INK has an unlimited supply. The value of INK is paritially backed by the reserve token xDAI.

The distribution and vesting schedule

INK Coin initially issued 100 million，and will allocate as follow:

Percentage	Purpose of Use
15	Operation
70	DAO
15	Investors

Incentive Principles

Ink is design to encourages users to select and support good opinions.

We believe that good opinions will win out in the long-term competition of different opinions. Centain opinion is good if this opinion is consistent with future long-term public opinion.
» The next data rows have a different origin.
(** * lib/wordpress.ts: the WordPress REST / ACF client

    A shallow embedding of [src/lib/wordpress.ts] and the properties of its
    helpers.  JavaScript strings are sequences of UTF-16 code units, the
    asynchronous fetch functions are computations over a remote server that
    log the requests they issue, and the plain object used as a dictionary
    by [groupSkillsByCategory] keeps its prototype.  The URL constructor,
    the JSON parser and the rendering of dates belong to the platform and
    are parameters. *)

From Stdlib Require Import List NArith ZArith Bool Lia String Ascii.
From Stdlib Require Import Sorting.Permutation Numbers.DecimalString.
From Stdlib Require DecimalPos DecimalN DecimalZ.
Import ListNotations.

Set Implicit Arguments.

Local Open Scope N_scope.
Local Open Scope list_scope.

(* ------------------------------------------------------------------ *)
(** * JavaScript strings *)
(* ------------------------------------------------------------------ *)

Module JS.

(** A string value is a finite sequence of 16-bit code units. *)
Definition code_unit := N.
Definition jsstring := list code_unit.

(** Source literals are written in ASCII. *)
Definition js (s : string) : jsstring :=
  List.map N_of_ascii (list_ascii_of_string s).

Definition jsstring_eqb (s t : jsstring) : bool :=
  if list_eq_dec N.eq_dec s t then true else false.

Definition empty : jsstring := [].

(** [ToBoolean] on a string: only the empty string is falsy. *)
Definition truthy (s : jsstring) : bool :=
  match s with [] => false | _ :: _ => true end.

(** [WhiteSpace] and [LineTerminator] code points, the set that
    [String.prototype.trim] strips: TAB, LF, VT, FF, CR, SP, NBSP, the
    Unicode space separators, LS, PS and the byte order mark. *)
Definition is_white_space (c : code_unit) : bool :=
  ((9 <=? c) && (c <=? 13))
  || (c =? 32) || (c =? 160) || (c =? 5760)
  || ((8192 <=? c) && (c <=? 8202))
  || (c =? 8232) || (c =? 8233) || (c =? 8239) || (c =? 8287)
  || (c =? 12288) || (c =? 65279).

Fixpoint trimStart (s : jsstring) : jsstring :=
  match s with
  | [] => []
  | c :: r => if is_white_space c then trimStart r else s
  end.

Definition trimEnd (s : jsstring) : jsstring := rev (trimStart (rev s)).

(** [s.trim()] *)
Definition trim (s : jsstring) : jsstring := trimEnd (trimStart s).

(** [s.split(sep)] for a separator of one code unit.  The result is never
    empty: a string without separator is returned whole. *)
Fixpoint split (sep : code_unit) (s : jsstring) : list jsstring :=
  match s with
  | [] => [[]]
  | c :: r =>
      if c =? sep then [] :: split sep r
      else match split sep r with
           | [] => [[c]]
           | w :: ws => (c :: w) :: ws
           end
  end.
(** [needle in hay] is the existence of an occurrence. *)
Lemma contains_spec (needle hay : string) :
  contains needle hay = true <-> exists pre post, hay = pre +:+ needle +:+ post.
Proof.
  induction hay as [|c hay IH]; simpl.
  - destruct (startswith needle "") eqn:E.
    + apply startswith_spec in E as [post E]. split; [intros _|reflexivity].
      exists "", post. exact E.
    + split; [discriminate|]. intros (pre & post & H).
      destruct pre; [|discriminate]. simpl in H.
      assert (startswith needle "" = true) by (apply startswith_spec; eauto). congruence.
  - destruct (startswith needle (String c hay)) eqn:E.
    + apply startswith_spec in E as [post E]. split; [intros _|reflexivity].
      exists "", post. exact E.
    + rewrite IH. split.
      * intros (pre & post & ->). now exists (String c pre), post.
      * intros (pre & post & H). destruct pre as [|x pre].
        -- simpl in H.
           assert (startswith needle (String c hay) = true) by (apply startswith_spec; eauto).
           congruence.
        -- injection H as _ H. eauto.
Qed.

End StringFacts.

(** ** What the word pattern matches *)

Section WordPattern.

Lemma match_here_literal (kw : string) (p : list item) (prev : option ascii) (rest : string) :
  match_here (re_escape kw ++ p) prev rest = true
  <-> exists post, rest = kw +:+ post /\ match_here p (last_or prev kw) post = true.
Proof.
  revert prev rest; induction kw as [|c kw IH]; intros prev rest.
  - simpl. split; [intros H; now exists rest | now intros (post & -> & H)].
  - change (re_escape (String c kw) ++ p) with (Lit c :: (re_escape kw ++ p)).
    cbn [match_here]. destruct rest as [|d rest].
    + split; [discriminate | intros (post & H & _); discriminate].
    + destruct (Ascii.eqb_spec c d) as [->|Hne].
      * rewrite IH. split.
        -- intros (post & -> & H). now exists post.
        -- intros (post & H & Hm). simpl in H. injection H as ->. now exists post.
      * split; [discriminate | intros (post & H & _); simpl in H; congruence].
Qed.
One's opinion must be staked with real interests, and the opinion that wins the competition should be rewarded.

To give a example: assuming there are two answers $A_1$ and $A_2$ for a question. A user stakes a small amount of tokens on $A_1$. Currently the ratio of tokens bet on $A_1$ and $A_2$ is 60%: 40%. If the ratio changes to 70%: 30% ,which means $A_1$becomes more popular, then this user would get more tokens than he paid before; or, the ratio changes to 50%:50%, the user would lose tokens.

Design

Notations

Let $\mathbb{N}$ be set of natural numbers.

Let Q be a open topic(question), under which there are a sequence of responses(answers) $A_0, A_1, A_2, A_3...$. Different response represent different opinions.

Any user can vote for any opinion by staking tokens on the opinion. If this opinion becomes more popular, this user will get reward.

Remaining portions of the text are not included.